*** Opening Excerpted data ***

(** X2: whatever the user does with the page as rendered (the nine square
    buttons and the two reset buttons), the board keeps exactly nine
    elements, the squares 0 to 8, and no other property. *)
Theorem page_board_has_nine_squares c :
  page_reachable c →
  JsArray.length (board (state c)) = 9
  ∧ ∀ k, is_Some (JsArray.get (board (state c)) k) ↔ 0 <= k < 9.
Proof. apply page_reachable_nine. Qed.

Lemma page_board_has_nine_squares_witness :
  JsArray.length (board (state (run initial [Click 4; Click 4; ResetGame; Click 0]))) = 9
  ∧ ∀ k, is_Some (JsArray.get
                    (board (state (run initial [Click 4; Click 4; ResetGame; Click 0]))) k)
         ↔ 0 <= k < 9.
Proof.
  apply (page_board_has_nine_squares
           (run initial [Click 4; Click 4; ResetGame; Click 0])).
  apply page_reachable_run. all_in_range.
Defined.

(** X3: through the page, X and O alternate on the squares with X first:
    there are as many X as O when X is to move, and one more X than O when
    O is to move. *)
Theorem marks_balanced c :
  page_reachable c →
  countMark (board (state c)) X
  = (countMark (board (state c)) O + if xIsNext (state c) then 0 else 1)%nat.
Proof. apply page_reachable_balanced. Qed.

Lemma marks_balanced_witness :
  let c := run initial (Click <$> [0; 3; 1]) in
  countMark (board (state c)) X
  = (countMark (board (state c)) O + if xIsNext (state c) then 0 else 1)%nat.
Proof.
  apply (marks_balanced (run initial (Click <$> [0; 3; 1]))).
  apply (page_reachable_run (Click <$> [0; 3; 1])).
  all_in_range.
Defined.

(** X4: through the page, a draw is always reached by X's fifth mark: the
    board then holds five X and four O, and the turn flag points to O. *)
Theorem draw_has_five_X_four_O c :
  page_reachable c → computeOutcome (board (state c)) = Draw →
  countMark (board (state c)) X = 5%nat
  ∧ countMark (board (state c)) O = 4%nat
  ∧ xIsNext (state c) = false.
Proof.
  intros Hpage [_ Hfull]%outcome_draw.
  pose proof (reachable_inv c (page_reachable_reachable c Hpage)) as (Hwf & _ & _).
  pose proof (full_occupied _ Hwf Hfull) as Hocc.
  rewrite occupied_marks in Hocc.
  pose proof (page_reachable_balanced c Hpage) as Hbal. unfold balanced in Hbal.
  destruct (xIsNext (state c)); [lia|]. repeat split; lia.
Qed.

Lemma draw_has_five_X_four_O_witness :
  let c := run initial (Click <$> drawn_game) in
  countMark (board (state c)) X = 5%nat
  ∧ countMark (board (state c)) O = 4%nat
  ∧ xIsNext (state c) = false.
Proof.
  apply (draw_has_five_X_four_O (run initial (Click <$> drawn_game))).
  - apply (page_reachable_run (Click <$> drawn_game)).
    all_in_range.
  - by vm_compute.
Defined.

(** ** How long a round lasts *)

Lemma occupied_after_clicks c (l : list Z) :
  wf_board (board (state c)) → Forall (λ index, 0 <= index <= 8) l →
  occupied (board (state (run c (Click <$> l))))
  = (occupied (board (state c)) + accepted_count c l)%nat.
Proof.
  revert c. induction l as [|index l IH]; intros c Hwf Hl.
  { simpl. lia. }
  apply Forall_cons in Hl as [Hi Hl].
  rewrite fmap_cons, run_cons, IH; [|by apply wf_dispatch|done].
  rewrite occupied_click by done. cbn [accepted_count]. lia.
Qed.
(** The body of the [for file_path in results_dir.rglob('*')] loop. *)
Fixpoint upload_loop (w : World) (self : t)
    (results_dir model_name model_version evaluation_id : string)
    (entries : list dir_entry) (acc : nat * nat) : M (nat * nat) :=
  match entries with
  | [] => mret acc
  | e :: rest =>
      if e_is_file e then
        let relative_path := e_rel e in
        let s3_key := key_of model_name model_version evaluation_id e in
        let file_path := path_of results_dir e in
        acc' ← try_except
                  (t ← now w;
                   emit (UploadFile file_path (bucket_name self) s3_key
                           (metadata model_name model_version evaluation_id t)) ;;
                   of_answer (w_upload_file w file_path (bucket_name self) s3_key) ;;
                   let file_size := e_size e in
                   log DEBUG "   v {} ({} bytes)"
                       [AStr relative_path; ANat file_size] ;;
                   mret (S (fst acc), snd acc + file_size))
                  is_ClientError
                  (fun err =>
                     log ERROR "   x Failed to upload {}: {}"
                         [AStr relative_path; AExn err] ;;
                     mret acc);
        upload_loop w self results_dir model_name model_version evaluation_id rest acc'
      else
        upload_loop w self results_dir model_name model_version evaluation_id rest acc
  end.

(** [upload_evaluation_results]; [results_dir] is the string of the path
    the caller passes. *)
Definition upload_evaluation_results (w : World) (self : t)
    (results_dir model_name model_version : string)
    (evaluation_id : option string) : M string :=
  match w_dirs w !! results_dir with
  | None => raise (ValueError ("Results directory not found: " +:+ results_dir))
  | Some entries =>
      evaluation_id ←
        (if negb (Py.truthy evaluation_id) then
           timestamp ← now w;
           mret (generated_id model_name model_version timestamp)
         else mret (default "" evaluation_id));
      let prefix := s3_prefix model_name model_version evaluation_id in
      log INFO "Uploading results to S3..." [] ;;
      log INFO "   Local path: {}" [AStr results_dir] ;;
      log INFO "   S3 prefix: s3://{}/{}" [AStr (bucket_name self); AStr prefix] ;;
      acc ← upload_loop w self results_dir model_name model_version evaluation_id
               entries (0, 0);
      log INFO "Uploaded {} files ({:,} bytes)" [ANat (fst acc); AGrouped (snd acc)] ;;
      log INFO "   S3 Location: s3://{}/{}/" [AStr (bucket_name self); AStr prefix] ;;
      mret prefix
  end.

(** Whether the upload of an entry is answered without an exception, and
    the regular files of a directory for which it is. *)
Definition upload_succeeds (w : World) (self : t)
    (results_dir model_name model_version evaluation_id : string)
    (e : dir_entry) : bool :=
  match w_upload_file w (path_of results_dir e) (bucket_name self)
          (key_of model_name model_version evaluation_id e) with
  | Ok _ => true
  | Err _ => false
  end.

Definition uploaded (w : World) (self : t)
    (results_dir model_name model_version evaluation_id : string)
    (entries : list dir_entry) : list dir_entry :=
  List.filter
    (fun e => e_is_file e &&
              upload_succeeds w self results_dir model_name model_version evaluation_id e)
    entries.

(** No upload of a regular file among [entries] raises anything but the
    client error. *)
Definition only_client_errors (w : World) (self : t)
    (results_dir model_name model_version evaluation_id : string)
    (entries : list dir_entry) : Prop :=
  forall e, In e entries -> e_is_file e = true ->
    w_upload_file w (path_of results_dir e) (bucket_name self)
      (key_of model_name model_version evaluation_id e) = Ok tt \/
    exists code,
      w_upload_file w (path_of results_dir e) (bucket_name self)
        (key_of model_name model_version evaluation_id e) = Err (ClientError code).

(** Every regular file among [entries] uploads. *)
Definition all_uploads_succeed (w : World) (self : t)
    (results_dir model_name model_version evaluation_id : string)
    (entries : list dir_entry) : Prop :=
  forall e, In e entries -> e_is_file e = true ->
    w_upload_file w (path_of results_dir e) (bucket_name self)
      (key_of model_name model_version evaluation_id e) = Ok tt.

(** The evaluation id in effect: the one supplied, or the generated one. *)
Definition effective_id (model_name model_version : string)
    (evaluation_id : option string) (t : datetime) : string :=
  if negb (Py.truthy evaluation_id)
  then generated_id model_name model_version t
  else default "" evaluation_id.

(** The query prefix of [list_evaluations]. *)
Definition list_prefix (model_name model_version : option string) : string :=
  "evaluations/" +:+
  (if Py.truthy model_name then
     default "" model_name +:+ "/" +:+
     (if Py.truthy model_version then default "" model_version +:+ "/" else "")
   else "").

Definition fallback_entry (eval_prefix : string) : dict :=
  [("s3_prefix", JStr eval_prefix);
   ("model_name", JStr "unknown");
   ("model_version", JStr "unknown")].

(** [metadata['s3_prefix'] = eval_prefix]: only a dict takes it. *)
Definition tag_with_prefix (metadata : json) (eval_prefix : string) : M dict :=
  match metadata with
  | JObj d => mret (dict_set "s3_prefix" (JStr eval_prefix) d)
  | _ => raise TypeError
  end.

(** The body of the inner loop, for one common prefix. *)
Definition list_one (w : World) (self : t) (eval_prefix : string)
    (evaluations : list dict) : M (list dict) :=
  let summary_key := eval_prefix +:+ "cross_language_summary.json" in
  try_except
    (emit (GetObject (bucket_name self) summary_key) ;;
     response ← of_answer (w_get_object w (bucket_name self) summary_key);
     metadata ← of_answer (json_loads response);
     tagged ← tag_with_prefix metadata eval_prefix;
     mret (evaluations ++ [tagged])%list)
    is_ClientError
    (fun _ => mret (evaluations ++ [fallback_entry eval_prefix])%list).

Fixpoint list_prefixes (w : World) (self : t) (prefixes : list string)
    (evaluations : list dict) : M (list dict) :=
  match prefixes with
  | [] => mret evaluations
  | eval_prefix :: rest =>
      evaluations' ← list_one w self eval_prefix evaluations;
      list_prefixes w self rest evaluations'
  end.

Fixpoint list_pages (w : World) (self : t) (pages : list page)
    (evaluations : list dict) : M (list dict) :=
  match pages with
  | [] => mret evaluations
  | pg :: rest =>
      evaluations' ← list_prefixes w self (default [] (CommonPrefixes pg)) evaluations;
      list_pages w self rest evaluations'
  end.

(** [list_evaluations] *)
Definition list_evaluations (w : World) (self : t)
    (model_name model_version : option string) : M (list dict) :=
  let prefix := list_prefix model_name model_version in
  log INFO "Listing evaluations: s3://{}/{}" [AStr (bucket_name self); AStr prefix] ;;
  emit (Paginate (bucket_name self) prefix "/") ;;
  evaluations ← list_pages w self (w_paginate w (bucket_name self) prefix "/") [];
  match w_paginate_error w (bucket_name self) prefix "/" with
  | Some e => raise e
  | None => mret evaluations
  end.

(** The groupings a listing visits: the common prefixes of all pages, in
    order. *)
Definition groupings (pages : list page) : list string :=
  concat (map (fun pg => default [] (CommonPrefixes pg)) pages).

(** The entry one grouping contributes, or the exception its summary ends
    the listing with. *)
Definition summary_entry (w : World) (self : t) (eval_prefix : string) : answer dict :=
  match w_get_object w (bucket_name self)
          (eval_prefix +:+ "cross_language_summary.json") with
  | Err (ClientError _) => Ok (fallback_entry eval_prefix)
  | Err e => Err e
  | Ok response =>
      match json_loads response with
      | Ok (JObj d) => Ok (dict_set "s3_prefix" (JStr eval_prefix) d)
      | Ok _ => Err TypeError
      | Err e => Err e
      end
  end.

*** Closing Excerpted data ***

→ **Description of the task**
Across all the lines of the data, count those that include the word "code" and reply with that number only.

→ **Response for this exercise**
2